Most everyone on the internet is familiar with Alexandrian's three clue rule. The stipulation of that rule is that players are likely to miss some of your prepped content, which also includes any given clue. So to give the players a decent chance of progressing through a investigation-adventure, you need more than one clue leading to the conclusion, or to any breakthroughs that eventually lead to the conclusion. True to its name, the rule states that the perfect number of clues for each breakthrough is three.
I like this rule, for two reasons.
First, it means that each breakthrough is overdetermined: there is more than one path leading you there. This, to me, was a central thing in Masks of Nyarlathotep. You had a hunch from the beginning that you were going to Africa, but it felt very distant and hard to justify - what were you going to do there? With each new clue, you became more and more confident that you were actually going to Africa, up until the point where it seemed like the only reasonable thing to do. So basically, each new clue reinforces those you already have. Maybe you were already sure that Mr Vardis was a killer, but confronting him at this point seemed to carry so high costs. And then you learn that he is about to strike again, and suddenly acting becomes more urgent.
Second, and conversely, it also gives the adventure a branching structure. As there are always too many leads to follow up, the players will have to prioritize and consider what-if scenarios. Once the killer is caught they have perhaps seen 75% of your prep, so they still might not know what was the deal with Mr Vardis' prize-winning kennel. This makes the world seem bigger and the mystery more engaging.
In sum, the three-clue rule recasts a linear adventure to a dungeon-structure, where clues lead to new locations and breakthroughs in the investigation much like doors and corridors lead to new rooms.
However, this also shows some problems with the three-clue rule.
If we take the dungeon analogy seriously, we should accept that it isn't just a version of a linear adventure. Most dungeons don't have a straight-line progression to the end. And most dungeons are ok with you not reaching the end. If we were to apply these aspects of dungeon design, there would not always be three clues leading to the next revelation. Often there might just be one, and sometimes it would be hidden. And if the PCs don't find it they'll have to backtrack or even give up. And other times there would be clues that lead more than one step ahead in the investigation. So instead of 3 clues leading to A where 3 new clues lead to B etc, you'd have something more akin to a web.
However, even if we switch up our three clue investigation in this way - making sure that there are not just clues leading from A to B but also clues from B to A and from A to B via X and Y - we run into the problem of direction.
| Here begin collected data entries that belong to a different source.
Definition final_outcome `{Env} (s : est) (t : Z) (x : xdma_transfer) (c : Z) (s' : est) : Prop :=
  if status_error (s_eng s) then
    finished s t TRANSFER_STATE_FAILED s' /\ e_running (s_eng s') = false
  else if c <? u32 (x_desc_num x) then
    if e_eop_flush (s_eng s)
    then waiting s s' \/ finished s t TRANSFER_STATE_COMPLETED s' /\ e_running (s_eng s') = false
    else finished s t TRANSFER_STATE_FAILED s' /\ e_running (s_eng s') = e_running (s_eng s)
  else finished s t TRANSFER_STATE_COMPLETED s' /\ e_running (s_eng s') = e_running (s_eng s).

Section final.
Context `{Env} `{Callback}.

Lemma wp_find_eop t s0 e x lg res l (Q : unit -> est -> Prop) :
  (forall i, i ∈ l -> result_ok e (res + i) = true) ->
  (forall fl lg', Q tt (fst_ t s0 e (set_x_flags fl x) lg')) ->
  wp (find_eop t res l) Q (fst_ t s0 e x lg).
Proof.
  intros Hok HQ. revert lg. induction l as [|i l IH]; intros lg; cbn [find_eop].
  - apply wp_ret. specialize (HQ (x_flags x) lg). by destruct x.
  - apply wp_bind, wp_bind, fst_get_eng, wp_bind, wp_guard_ub; [apply Hok; set_solver|].
    apply wp_bind, fst_kcall. intros v. apply wp_ret.
    destruct (has_bits (u32 v) RX_STATUS_EOP); [by apply fst_upd_xfer|].
    apply IH. set_solver.
Qed.

(** The tail [transfer_del] of a transfer in focus. *)
Lemma wp_transfer_del t s0 e x0 x lg q st fl c (Q : option Z -> est -> Prop) :
  queue s0 = t :: q -> s_xfers s0 !! t = Some x0 -> x_cb x0 = None ->
  x = set_x_state st (set_x_flags fl (set_x_desc_cmpl c x0)) ->
  st = TRANSFER_STATE_COMPLETED \/ st = TRANSFER_STATE_FAILED ->
  eng_evolves (s_eng s0) e -> e_transfer_list e = queue s0 ->
  (forall s', finished s0 t st s' -> e_running (s_eng s') = e_running e -> Q (Some t) s') ->
  wp (transfer_del t) Q (fst_ t s0 e x lg).
Proof.
  intros Hq Hx Hcb -> Hst He Hqe HQ. unfold transfer_del.
  apply wp_bind, (fst_del_head t s0 _ _ _ q); [by rewrite Hqe|].
  apply fst_completion; [done|]. apply HQ; [|done]. split.
  - eapply serviced_finish; [exact Hq|exact Hx| |done|].
    + eapply eng_evolves_trans; [exact He|].
      exists q, (e_running e), (e_status e), (e_shutdown e), (e_desc_dequeued e), (e_xdma_perf e).
      split; [by left|by destruct e].
    + exists st, fl, c. tauto.
  - eexists. split; [apply lookup_insert_eq|done].
Qed.

Lemma eng_evolves_run e b : eng_evolves e (set_e_running b e).
Proof.
  exists (e_transfer_list e), b, (e_status e), (e_shutdown e), (e_desc_dequeued e), (e_xdma_perf e).
  split; [by left|by destruct e].
Qed.

Lemma eng_evolves_dq e d : eng_evolves e (set_e_desc_dequeued d e).
Proof.
  exists (e_transfer_list e), (e_running e), (e_status e), (e_shutdown e), d, (e_xdma_perf e).
  split; [by left|by destruct e].
Qed.

Lemma fst_dump t s0 e x lg (Q : unit -> est -> Prop) :
  dump_ok e -> Q tt (fst_ t s0 e x lg) -> wp engine_status_dump Q (fst_ t s0 e x lg).
Proof.
  intros Hd HQ. apply wp_bind, fst_get_eng. specialize (Hd (e_status e) (or_introl eq_refl)).
  assert (set_e_status (e_status e) e = e) as He by (by destruct e). rewrite He in Hd.
  rewrite Hd. by apply wp_ret.
Qed.

Lemma extends_stop e lg lg' : extends lg lg' -> extends lg (stop_log e ++ lg').
Proof. apply extends_app. unfold stop_log. case_match; repeat constructor. Qed.

Lemma fst_err_handle t s0 e x lg c (Q : Z -> est -> Prop) :
  (forall lg', extends lg lg' ->
     Q 0 (fst_ t s0 (set_e_running false e) (set_x_state TRANSFER_STATE_FAILED x) lg')) ->
  wp (engine_err_handle t c) Q (fst_ t s0 e x lg).
Proof.
  intros HQ. apply wp_bind, fst_get_eng, wp_bind, wp_when; intros _.
  - apply wp_bind, fst_read_reg. intros v _. apply wp_ret, wp_bind, fst_upd_xfer, fst_stop, HQ.
    auto using extends_stop with events.
  - apply wp_bind, fst_upd_xfer, fst_stop, HQ. auto using extends_stop with events.
Qed.

Lemma set_cmpl_flags_eq x fl c :
  set_x_desc_cmpl c (set_x_flags fl x) = set_x_state (x_state x) (set_x_flags fl (set_x_desc_cmpl c x)).
Proof. by destruct x. Qed.
(* ===== verification/SubmitSpec.v ===== *)
(** * SubmitSpec: one turn of a synchronous submission

    The specification of [submit_step] for every device and every order in which
    the interrupt bottom half and [xdma_device_offline] run while the submitter
    sleeps: the engine's queue is empty again afterwards and the request has
    advanced. *)

From S2P Require Import Prelude Hw State Desc Engine Service Request Fixtures Chain ServiceSpec ServiceProps QueueProps Submit.

(** ** What the completion of transfers leaves alone *)

(** The engine without its run state. *)
Definition core (e : xdma_engine) : xdma_engine :=
  set_e_transfer_list [] (set_e_running false (set_e_status 0 (set_e_shutdown 0
    (set_e_desc_dequeued 0 (set_e_xdma_perf None (set_e_prev_cpu 0 (set_e_desc_used 0 e))))))).

Section frame.
Context `{Env}.

(** The same engine, with a status that the device may have answered. *)
Definition kin (e e' : xdma_engine) : Prop := core e' = core e /\ seen e (e_status e').

#[export] Instance kin_preorder : PreOrder kin.
Proof.
  split; [intros e; by split; [|left]|]. intros e1 e2 e3 [C1 S1] [C2 S2]. split; [congruence|].
  destruct S2 as [->|(lg & f & Hf & ->)]; [done|]. right. exists lg, f. split; [done|].
  unfold reg. by replace (e_regs e2) with (e_regs e1) by (change (e_regs (core e1) = e_regs (core e2)); by rewrite C1).
Qed.

Lemma kin_core e e' : core e' = core e -> e_status e' = e_status e -> kin e e'.
Proof. intros Hc Hst. split; [done|by left]. Qed.

Record frame (s s' : est) : Prop := {
  fr_core : kin (s_eng s) (s_eng s');
  fr_dev : s_xdev s' = s_xdev s;
  fr_sgts : s_sgts s' = s_sgts s;
  fr_reqs : s_reqs s' = s_reqs s;
  fr_cbs : s_cbs s' = s_cbs s
}.

#[export] Instance frame_preorder : PreOrder frame.
Proof. split; [by intros s|]. intros s1 s2 s3 [] []. split; [by etrans|congruence..]. Qed.

Lemma serviced_frame d s s' : serviced d s s' -> frame s s'.
Proof.
  intros [_ (? & ? & ? & ? & ? & ? & Hseen & He) _ ? ? ? ?]. split; try done. rewrite He. by split.
Qed.
End frame.

Lemma serviced_upd `{Env} s f lg :
  eng_evolves (s_eng s) (f (s_eng s)) -> e_transfer_list (f (s_eng s)) = queue s ->
  serviced [] s (set_log lg (set_s_eng (f (s_eng s)) s)).
Proof. by apply serviced_eng_only. Qed.

Section spec.
Context `{Env} `{Callback} `{Sched}.

(** An engine that moves memory (not streams), whose block identifies itself and
    answers no status that overflows the buffer of the log message: an engine of
    the direction C2H with a short name ([c2h_dump_ok]), or one of H2C whose
    block never reports every kind of error at once ([h2c_dump_fits]). *)
Record mm_engine (e : xdma_engine) : Prop := {
  mm_ring : exists ring, ring_ok e ring;
  mm_dump : dump_ok e;
  mm_stream : e_streaming e = false;
  mm_flush : e_eop_flush e = false;
  mm_id : forall lg, Z.land (u32 (io_read lg (reg e "identifier"))) BLOCK_ID_MASK = BLOCK_ID_HEAD
}.

Lemma mm_engine_kin e e' : kin e e' -> mm_engine e -> mm_engine e'.
Proof.
  intros [Hc Hst] [[ring Hr] Hd Hs Hf Hid]. destruct e, e'. cbn in Hc. injection Hc as [=]. subst.
  split; [by exists ring; destruct Hr| |done|done|exact Hid]. intros st Hst2. apply (Hd st).
  destruct Hst2 as [->|Hst2]; [exact Hst|by right].
Qed.

Lemma mm_engine_core e e' : core e' = core e -> e_status e' = e_status e -> mm_engine e -> mm_engine e'.
Proof. intros Hc Hst. by apply mm_engine_kin, kin_core. Qed.

Definition dev_bars (s : est) : Prop :=
  is_Some (zlookup (d_bar (s_xdev s)) (d_config_bar_idx (s_xdev s))).

(** Interrupt mode: no polling thread runs. *)
Definition irq_op (op : engine_op) : bool := match op with OpPoll _ _ => false | _ => true end.
Definition irq_schedule : Prop := forall lg, forallb irq_op (sched lg) = true.

(** ** While the submitter sleeps *)

Lemma wp_service_work s :
  service_ok s -> dev_bars s -> wp engine_service_work (fun _ s' => exists d, serviced d s s') s.
Proof.
  intros Hok Hb. unfold engine_service_work. apply wp_bind, wp_get_eng.
  destruct (negb _); [apply wp_ret; exists []; apply serviced_refl|].
  apply wp_bind. eapply wp_mono; [by apply engine_service_serviced|]. intros rv s1 [d Hd].
  destruct (rv <? 0); [apply wp_ret; by exists d|].
  apply wp_bind, wp_get.
  assert (forall lg, serviced [] s1 (set_log lg s1)) as Hlg.
  { intros lg. destruct s1. apply serviced_eng; [done|apply eng_evolves_refl]. }
  assert (forall lg, exists d, serviced d s (set_log lg s1)) as Hend.
  { intros lg. exists (d ++ []). eapply serviced_trans; [apply Hok|exact Hd|apply Hlg]. }
  destruct (d_msix_enabled _); [apply (Hend (_ :: _))|].
  destruct Hb as [b Hb]. rewrite <-(sv_dev _ _ _ Hd) in Hb.
  unfold wp, channel_interrupts_enable, int_reg, config_bar, bind, deref. rewrite Hb. apply (Hend (_ :: _)).
Qed.

Lemma wp_engine_offline s : wp engine_offline (fun _ s' => serviced [] s s') s.
Proof.
  unfold engine_offline. apply wp_bind, wp_get_eng, wp_when; intros _; [|apply serviced_refl].
  apply wp_bind, wp_upd_eng, wp_bind. unfold wp at 1. rewrite xdma_engine_stop_eq. apply wp_ret.
  apply (serviced_upd s (fun e => set_e_running false
           (set_e_shutdown (Z.lor (e_shutdown e) ENGINE_SHUTDOWN_REQUEST) e))); [|done].
  exists (queue s), false, (e_status (s_eng s)), (Z.lor (e_shutdown (s_eng s)) ENGINE_SHUTDOWN_REQUEST),
    (e_desc_dequeued (s_eng s)), (e_xdma_perf (s_eng s)). split; [by left|by destruct (s_eng s)].
Qed.

Lemma wp_run_op op s :
  irq_op op = true -> service_ok s -> dev_bars s ->
  wp (run_op op) (fun _ s' => exists d, serviced d s s') s.
Proof.
  destruct op; intros Hop Hok Hb; [by apply wp_service_work|done|].
  eapply wp_mono; [apply wp_engine_offline|]. by exists [].
Qed.

Lemma wp_run_ops ops s :
  forallb irq_op ops = true -> service_ok s -> dev_bars s ->
  wp (forM ops run_op) (fun _ s' => exists d, serviced d s s') s.
Proof.
  revert s. induction ops as [|op ops IH]; intros s Hops Hok Hb.
  - apply wp_ret. exists []. apply serviced_refl.
  - cbn in Hops. apply andb_prop in Hops as [Hop Hops].
    apply wp_bind. eapply wp_mono; [by apply wp_run_op|]. intros ? s1 [d1 Hsv1].
    eapply wp_mono; [apply IH; [done|by eapply serviced_ok|]|].
    { unfold dev_bars. by rewrite (sv_dev _ _ _ Hsv1). }
    intros ? s2 [d2 Hsv2]. exists (d1 ++ d2). eapply serviced_trans; [apply Hok|done|done].
Qed.

Lemma wp_wait_transfer t tmo s x :
  irq_schedule -> service_ok s -> dev_bars s -> s_xfers s !! t = Some x ->
  wp (wait_transfer t tmo) (fun _ s' => exists d, serviced d s s') s.
Proof.
  intros Hs Hok Hb Hx. unfold wait_transfer. apply wp_bind. eapply wp_get_xfer; [done|].
  destruct (bool_decide _); [|apply wp_ret; exists []; apply serviced_refl].
  apply wp_bind, wp_kdo, wp_bind, wp_get.
  match goal with |- wp _ _ ?st => set (s1 := st) end.
  assert (serviced [] s s1) as Hsv1.
  { subst s1. destruct s. apply serviced_eng; [done|apply eng_evolves_refl]. }
  eapply wp_mono; [apply wp_run_ops; [apply Hs|by eapply serviced_ok|done]|].
  intros ? s2 [d Hd]. exists ([] ++ d). eapply serviced_trans; [apply Hok|done|done].
Qed.
(** ** The result of the transfer *)

(** Same place in the ring, same part in the request. *)
Definition same_shape (x x' : xdma_transfer) : Prop :=
  x_desc_virt x' = x_desc_virt x /\ x_desc_num x' = x_desc_num x /\
  x_last_in_request x' = x_last_in_request x /\ x_sgt x' = x_sgt x.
Once you've reached C, it makes little sense to return to A because C is closer to the final conclusion than A. This is the same as in a dungeon, where you progress from the point of entry towards the central treasure through deeper and deeper levels.
If you want an even greater level of freedom in your investigation, your clues must be meaningful even in the presence of other clues. This is the rationale behind the guess-who structure and the triangulation (or venn-structure, as Kyana pointed out), described earlier. Here, all clues carry equal weight so as long as you're still uncertain about the solution, you gain from seeking and finding new clues.
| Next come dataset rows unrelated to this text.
(* ===== verification/Steady.v ===== *)
(** * Steady: operations that leave asynchronous requests and user pages alone

    A computation of the DMA layer is steady if no run of it changes the table
    of asynchronous requests, answers one, or gives a page of a user buffer back:
    it keeps the relation [steady] ([Keep], [Prelude]).  [keep] proves it for a
    function of the driver by looking at its body. *)

From S2P Require Import Prelude Hw State Desc Engine Service Request Submit.

Definition steady (s s' : est) : Prop := s_caios s' = s_caios s /\ extends (s_log s) (s_log s').

#[export] Instance steady_preorder : PreOrder steady.
Proof. split; [by intros s|]. intros s1 s2 s3 [E1 L1] [E2 L2]. split; [congruence|by etrans]. Qed.

Abbreviation Steady := (Keep steady).

Section primitives.
Context `{Env}.

#[export] Instance steady_kcall f args : TCEq (driver_event (EvCall f args 0)) true -> Steady (kcall f args).
Proof. intros Hp%TCEq_eq s b s' [= _ <-]. split; [done|]. by apply extends_cons. Qed.

#[export] Instance steady_kdo f args : TCEq (driver_event (EvCall f args 0)) true -> Steady (kdo f args).
Proof. intros Hp%TCEq_eq s b s' [= _ <-]. split; [done|]. by apply extends_cons. Qed.

#[export] Instance steady_read a : Steady (read_register a).
Proof. intros s b s' [= _ <-]. split; [done|]. by apply extends_cons. Qed.

#[export] Instance steady_write v a : Steady (write_register v a).
Proof. intros s b s' [= _ <-]. split; [done|]. by apply extends_cons. Qed.
End primitives.

Lemma wp_steady {A} (m : M est A) `{!Steady m} (Q : A -> est -> Prop) s :
  wp m (fun a s' => s_caios s' = s_caios s -> extends (s_log s) (s_log s') -> Q a s') s -> wp m Q s.
Proof. intros HQ. apply (wp_keep steady m). eapply wp_mono; [exact HQ|]. intros a s' Hr [E L]. by apply Hr. Qed.

Section driver.
Context `{Env}.

#[export] Instance steady_upd_eng f : Steady (upd_eng f).
Proof. unfold upd_eng. keep. Qed.
#[export] Instance steady_get_eng : Steady get_eng.
Proof. unfold get_eng. keep. Qed.
#[export] Instance steady_get_xfer t : Steady (get_xfer t).
Proof. unfold get_xfer. keep. Qed.
#[export] Instance steady_upd_xfer t f : Steady (upd_xfer t f).
Proof. unfold upd_xfer, put_xfer. keep. Qed.
#[export] Instance steady_get_sgt g : Steady (get_sgt g).
Proof. unfold get_sgt. keep. Qed.
#[export] Instance steady_upd_sgt g f : Steady (upd_sgt g f).
Proof. unfold upd_sgt. keep. Qed.
#[export] Instance steady_get_req r : Steady (get_req r).
Proof. unfold get_req. keep. Qed.
#[export] Instance steady_upd_req r f : Steady (upd_req r f).
Proof. unfold upd_req. keep. Qed.
#[export] Instance steady_get_cb c : Steady (get_cb c).
Proof. unfold get_cb. keep. Qed.
#[export] Instance steady_upd_desc i f : Steady (upd_desc i f).
Proof. unfold upd_desc. keep. Qed.

#[export] Instance steady_read_reg f : Steady (read_reg f).
Proof. unfold read_reg. keep. Qed.
#[export] Instance steady_read_sgdma f : Steady (read_sgdma_reg f).
Proof. unfold read_sgdma_reg. keep. Qed.
#[export] Instance steady_write_reg v f : Steady (write_reg v f).
Proof. unfold write_reg. keep. Qed.
#[export] Instance steady_write_sgdma v f : Steady (write_sgdma_reg v f).
Proof. unfold write_sgdma_reg. keep. Qed.
#[export] Instance steady_stop : Steady xdma_engine_stop.
Proof. unfold xdma_engine_stop. keep. Qed.
#[export] Instance steady_status_dump : Steady engine_status_dump.
Proof. unfold engine_status_dump. keep. Qed.
#[export] Instance steady_status_read c d : Steady (engine_status_read c d).
Proof. unfold engine_status_read, engine_reg_dump. keep. Qed.
#[export] Instance steady_list_del_head : Steady list_del_head.
Proof. unfold list_del_head. keep. Qed.
#[export] Instance steady_abort t : Steady (transfer_abort t).
Proof. unfold transfer_abort. keep. Qed.
#[export] Instance steady_sum res n done : Steady (sum_results res n done).
Proof. unfold sum_results, read_result_length. keep. Qed.
#[export] Instance steady_unmap_sgl g b : Steady (unmap_sgl g b).
Proof. unfold unmap_sgl. keep. Qed.
#[export] Instance steady_destroy t : Steady (transfer_destroy t).
Proof. unfold transfer_destroy, unmap_sgt, xdma_desc_done. keep. Qed.
#[export] Instance steady_free r : Steady (xdma_request_free r).
Proof. unfold xdma_request_free. keep. Qed.

#[export] Instance steady_completion_result t done : Steady (completion_result t done).
Proof. unfold completion_result. keep. Qed.

#[export] Instance steady_completion_loop fuel req k nents done : Steady (completion_loop fuel req k nents done).
Proof.
  revert k nents done. induction fuel as [|fuel IH]; intros k nents done; cbn [completion_loop]; unfold tfer_at; keep; apply IH.
Qed.

#[export] Instance steady_init_request g ep : Steady (xdma_init_request g ep).
Proof. unfold xdma_init_request, xdma_request_alloc, count_extra, fill_sdesc. keep. Qed.

(** Completion touches neither. *)
#[export] Instance steady_completion cb sgt b : Steady (xdma_xfer_completion cb sgt b).
Proof. unfold xdma_xfer_completion. keep. Qed.
End driver.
For this type of investigation, I'd like to propose another rule for clues: the clue probability rule.
For each conclusion that you want the PCs to make, include a clue that they have a probability of finding whenever they make an effort to find it.
Say that you have a murder weapon: a knife with a easily recognizable look that would lead you to the smith who made it whom in turn could provide a list of clients. The knife must be somewhere. So we decide that it is in the pond, close to the scene of murder. Now if the PCs would look in the pond, they would definitely find it. So the clue probability is 100%. But perhaps they don't, because how would they guess that it is there? Instead, they might investigate the wounds. They can determine it's a knife without problem, but could they also conclude that this type of knife is made by Brambly the smith? I dunno. 1 in 6. Otherwise they just learn that the knife must have curious proportions. So maybe they ask a smith, or an assassin for help. 1 in 3. Or ask witnesses. 50% chance. The scrap-finder kids or pawn shops? 10% per day has passed since the murder. And so on.
The point here is that instead of designing several clues leading to the same conclusion (or in addition to), you design a clue that there's always a chance of finding whenever the characters make an effort to find it.
So now we have a hierarchy of blueprints for investigation adventuresThe linear structure. A breadcrumb trail where A leads to B leads to C. Fail-safe if clues are not hidden behind roll to continue. Very little agency, built in story arc.
The three clue structure. A breadcrumb trail where multiple clues lead from A to B and multiple clues from B to C. Almost fail safe, given the plurality of clues to each conclusion. Some agency, allows for story arc.
The dungeon structure. A web of breadcrumb trails leading between A, B and C through multiple clues. Failure is unlikely. Good agency, story is largely emergent.
The open structure. A limited set of clues of equal (or similar) importance, which can be found through many different approaches. Failure is possible. High agency, no story arc.